Damals hatte ihn die Angst im Griff, heute mit drei Jahren Abstand kann er über das Geschehene sprechen.
Der Albtraum begann am 20. April 2020, als in der «Basler Zeitung» ein Meinungsartikel über ihn erschien mit dem Titel: «Basler Pfarrer ruft zum Mord an Trump auf». Der BaZ-Journalist rekurrierte darin auf einen Facebook-Eintrag Dürrs, in dem dieser ziemlich verquere Überlegungen über Trump, das Corona-Virus und den Theologen Dietrich Bonhoeffer anstellte.
Der BaZ-Journalist las den Facebook-Beitrag und deutete die provokativen Zeilen in einen Mordaufruf um.
Dürrs Überlegungen gingen zusammengefasst so: In den USA regiert ein «menschenverachtender Tyrann», der es unterlässt, die Bevölkerung wirksam vor einem Virus zu schützen und damit Tausende Menschen sterben lässt. Er fragte in seinem Facebook-Post:
«Wie kann es sein, dass sie [die amerikanische Bevölkerung; Anm. Fairmedia] einen pathologischen Lügner und Narzissten wählten und ihn weiterhin anbeten, als wäre er Gott?
Wann ist der Moment gekommen, einen faschistischen Diktator umzubringen?»
Er schlug einen Bogen zu Bonhoeffer, der sich während der Nazi-Zeit in Deutschland immer wieder mit der Frage des «Tyrannenmords» auseinandersetzte.
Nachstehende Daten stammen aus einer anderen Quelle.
(** The numbers that draw a channel are as many as its chances. *)
Lemma pick_count chs c :
  drawable chs →
  Z.of_nat (length (filter (λ r, pick_channel factor adjustment chs r = Some c) (seqZ 0 (total chs)))) =
  sumZ (λ x, if decide (x = c) then chances factor adjustment x else 0) chs.
Proof.
  induction chs as [|x chs IH]; intros Hd; [done|]. pose proof (proj2 (proj2 Hd)) as Hmax.
  pose proof (drawable_cons _ _ Hd) as [Hd' Hx].
  assert (0 ≤ total chs) by (apply sumZ_nonneg; eapply Forall_impl; [exact (proj1 Hd')|]; naive_solver).
  cbn -[pick_channel] in Hmax |- *. rewrite seqZ_app, filter_app, length_app, Nat2Z.inj_add by lia. f_equal.
  - assert (Hpick : ∀ r, r ∈ seqZ 0 (chances factor adjustment x) → pick_channel factor adjustment (x :: chs) r = Some x).
    { intros r Hr%elem_of_seqZ. rewrite pick_cons by (done || lia). by rewrite decide_True by lia. }
    destruct (decide (x = c)) as [->|Hne].
    + rewrite filter_all; [rewrite length_seqZ; lia|]. apply Forall_forall. exact Hpick.
    + rewrite filter_none; [done|]. intros r Hr. rewrite (Hpick r Hr). congruence.
  - rewrite <-IH by done. f_equal. rewrite Z.add_0_l, <-(Z.add_0_r (chances _ _ x)) at 1.
    rewrite <-fmap_add_seqZ, filter_fmap_list, length_fmap. f_equal. apply filter_ext_elem.
    intros r Hr%elem_of_seqZ. cbn -[pick_channel]. rewrite pick_cons by (done || lia). rewrite decide_False by lia.
    by replace (chances factor adjustment x + r - chances factor adjustment x) with r by lia.
Qed.
End Draw.

Lemma sum_weights_wrap chs s :
  Forall (λ c, 0 ≤ GetWeight c) chs → 0 ≤ s → s + sumZ GetWeight chs ≤ max_int64 →
  foldl (λ s c, s +! GetWeight c) s chs = s + sumZ GetWeight chs.
Proof.
  intros Hpos. revert s. induction Hpos as [|c chs Hc Hpos IH]; intros s Hs Hfit; cbn in *; [lia|].
  pose proof (sumZ_nonneg GetWeight chs Hpos). replace (s +! GetWeight c) with (s + GetWeight c) by (unwrap; lia).
  rewrite IH; lia.
Qed.

Lemma sumZ_chances f a chs :
  sumZ (chances f a) chs = sumZ GetWeight chs * f + a * Z.of_nat (length chs).
Proof. induction chs as [|c chs IH]; cbn [sumZ length]; [lia|]. rewrite IH. unfold chances. lia. Qed.

(** What the smoothing makes of the weights of the candidates. *)
Lemma smoothing_spec chs :
  chs ≠ [] → weights_fit chs → ∃ sumWeight f a, smoothing chs = (sumWeight, f, a) ∧
    sumWeight *! f = sumZ (chances f a) chs ∧ 0 < sumZ (chances f a) chs ∧ drawable f a chs ∧
    (sumZ GetWeight chs = 0 ∧ a = 100 ∧ f = 1 ∨ 0 < sumZ GetWeight chs ∧ a = 0 ∧ 0 < f).
Proof.
  intros Hne [Hpos Hfit]. pose proof (sumZ_nonneg GetWeight chs Hpos) as Hsum.
  assert (Hlen : 0 < Z.of_nat (length chs)) by (destruct chs; [done|cbn; lia]).
  unfold smoothing. rewrite (sum_weights_wrap chs 0), Z.add_0_l by (done || lia).
  assert (Hd : ∀ f a, 0 ≤ f ≤ 100 → 0 ≤ a ≤ 100 → drawable f a chs).
  { intros f a Hf Ha. split; [|split; [lia|rewrite sumZ_chances; nia]]. eapply Forall_impl; [exact Hpos|].
    intros c Hc. unfold chances. cbn in *. nia. }
  case_decide as Hz; [|case_decide].
  - exists (Z.of_nat (length chs) *! 100), 1, 100. rewrite sumZ_chances, Hz.
    split_and!; [done|unwrap; lia|lia|apply Hd; lia|]. left. lia.
  - exists (sumZ GetWeight chs), 100, 0. rewrite sumZ_chances.
    split_and!; [done|unwrap; lia|lia|apply Hd; lia|]. right. lia.
  - exists (sumZ GetWeight chs), 1, 0. rewrite sumZ_chances.
    split_and!; [done|unwrap; lia|lia|apply Hd; lia|]. right. lia.
Qed.

(** [rand.Intn]. *)
Definition draws (Intn : Z → Z) : Prop := ∀ n, 0 < n → 0 ≤ Intn n < n.

Lemma draw_found Intn chs :
  draws Intn → chs ≠ [] → weights_fit chs → ∃ c, draw Intn chs = Ok (Some c) ∧ c ∈ chs.
Proof.
  intros Hi Hne Hw. destruct (smoothing_spec chs Hne Hw) as (s & f & a & Hs & Ht & Hpos & Hd & _).
  unfold draw. rewrite Hs, Ht, decide_False by lia.
  destruct (pick_found f a chs (Intn (sumZ (chances f a) chs)) Hd (Hi _ Hpos)) as (c & -> & Hc). eauto.
Qed.

(** How often a channel is drawn, out of how many numbers. *)
Lemma draw_share chs :
  chs ≠ [] → NoDup chs → weights_fit chs → ∃ total, 0 < total ∧
    (∀ Intn, draw Intn chs = draw (λ _, Intn total) chs) ∧
    ∀ c, c ∈ chs →
      let n := Z.of_nat (length (filter (λ r, draw (λ _, r) chs = Ok (Some c)) (seqZ 0 total))) in
      n * sumZ GetWeight chs = GetWeight c * total ∧
      (sumZ GetWeight chs = 0 → n * Z.of_nat (length chs) = total).
Proof.
  intros Hne Hnd Hw. destruct (smoothing_spec chs Hne Hw) as (s & f & a & Hs & Ht & Hpos & Hd & Hcase).
  exists (sumZ (chances f a) chs). split; [done|].
  assert (Hdraw : ∀ Intn, draw Intn chs = match pick_channel f a chs (Intn (sumZ (chances f a) chs)) with
    Some c => Ok (Some c) | None => Err (ErrNew "channel not found") end)
    by (intros Intn; unfold draw; by rewrite Hs, Ht, decide_False by lia).
  split; [intros Intn; by rewrite !Hdraw|]. intros c Hc n.
  assert (Hn : n = chances f a c).
  { unfold n. rewrite (filter_ext_elem _ (λ r, pick_channel f a chs r = Some c)).
    - rewrite pick_count by done. rewrite (sumZ_ext _ (λ x, if decide (x = c) then chances f a c else 0))
        by (apply Forall_forall; intros x _; case_decide; congruence).
      clear -Hc Hnd. induction Hnd as [|x l Hx Hnd IH]; [by apply not_elem_of_nil in Hc|]. cbn.
      apply elem_of_cons in Hc as [->|Hc]; [|rewrite decide_False, IH by (done || congruence); lia].
      rewrite decide_True by done. rewrite (sumZ_zero _ l); [lia|]. apply Forall_forall. intros y Hy.
      rewrite decide_False; [done|congruence].
    - intros r _. rewrite Hdraw. destruct (pick_channel f a chs r); split; congruence. }
  rewrite Hn, sumZ_chances. unfold chances. destruct Hcase as [(H0 & -> & ->)|(H0 & -> & _)]; [|split; lia].
  assert (GetWeight c = 0); [|split; lia].
  destruct Hw as [Hw _]. pose proof (sumZ_elem_le GetWeight chs c Hw Hc). rewrite Forall_forall in Hw. specialize (Hw c Hc). cbn in Hw. lia.
Qed.

(** ** The cache *)

Lemma route_set group model l m g md :
  route (set_route group model l m) g md = if decide (g = group ∧ md = model) then l else route m g md.
Proof.
  unfold route, set_route. destruct (decide (g = group)) as [->|Hg].
  - rewrite lookup_insert_eq. cbn. destruct (decide (md = model)) as [->|Hmd].
    + by rewrite lookup_insert_eq, decide_True.
    + rewrite lookup_insert_ne, decide_False by (done || tauto). by destruct (m !! group).
  - by rewrite lookup_insert_ne, decide_False by (done || tauto).
Qed.

Lemma route_map f m g md : f [] = [] → route (map_routes f m) g md = f (route m g md).
Proof.
  intros Hf. unfold route, map_routes. rewrite lookup_fmap. destruct (m !! g) as [m2|]; cbn; [|done].
  rewrite lookup_fmap. by destruct (m2 !! md).
Qed.

(** The abilities that put a channel on the list of a group and a model. *)
Definition routable (channels : gmap Z Channel) (group model : string) (a : Ability) : Prop :=
  serves group model a ∧ group ≠ "" ∧ model ≠ "" ∧
  ch_Status <$> channels !! ab_ChannelId a = Some ChannelStatusEnabled.
Global Instance routable_dec channels group model a : Decision (routable channels group model a).
Proof. unfold routable. solve_decision. Defined.

Lemma route_abilities channels l m g md :
  route (foldl (route_ability channels) m l) g md =
  route m g md ++ (ab_ChannelId <$> filter (routable channels g md) l).
Proof.
  revert m. induction l as [|a l IH]; intros m; cbn [foldl]; [by rewrite app_nil_r|].
  rewrite IH, filter_cons. unfold route_ability.
  destruct (decide (routable channels g md a)) as [((<- & <- & He) & Hg & Hm & Hs)|Hno].
  - rewrite decide_False by (rewrite He; naive_solver).
    destruct (channels !! ab_ChannelId a) as [c|]; cbn in Hs; [|done]. injection Hs as Hs.
    by rewrite decide_False, route_set, decide_True, <-app_assoc by auto.
  - destruct (decide (_ ∨ _)) as [|Hok]; [done|]. destruct (channels !! ab_ChannelId a) as [c|] eqn:Hc; [|done].
    destruct (decide _) as [|Hs%dec_stable]; [done|]. rewrite route_set, decide_False; [done|]. intros [-> ->].
    apply Hno. split; [|split_and!; [tauto|tauto|by rewrite Hc; cbn; rewrite Hs]].
    split_and!; [done|done|]. destruct (ab_Enabled a); tauto.
Qed.

Lemma containsInt_spec l x : containsInt l x = true ↔ x ∈ l.
Proof.
  unfold containsInt. rewrite existsb_exists. setoid_rewrite Z.eqb_eq. setoid_rewrite <-list_elem_of_In. naive_solver.
Qed.

(** What a channel declares. *)
Definition declares (c : Channel) (group model : string) : Prop :=
  group ≠ "" ∧ model ≠ "" ∧ group ∈ TrimSpace <$> split_on "," (ch_Group c) ∧
  model ∈ TrimSpace <$> split_on "," (ch_Models c).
Bonhoeffer wurde mit dem Stauffenberg-Attentat auf Hitler in Zusammenhang gebracht und kurz vor Kriegsende von den Nazis hingerichtet.
Im Facebook-Beitrag schrieb Dürr: «Natürlich zögere ich, zum Tyrannenmord aufzurufen.» Es stelle sich grundsätzlich die Frage, «wann Nichtstun die grössere Schuld ist». Diese Frage könne er nicht beantworten, schrieb Dürr weiter in seinem Facebook-Post.
Er rundete seinen Beitrag ab, indem er eine Reihe Oster-Botschaften verkündete und an mehr Menschlichkeit appellierte – der Facebook-Post erschien am Karfreitag.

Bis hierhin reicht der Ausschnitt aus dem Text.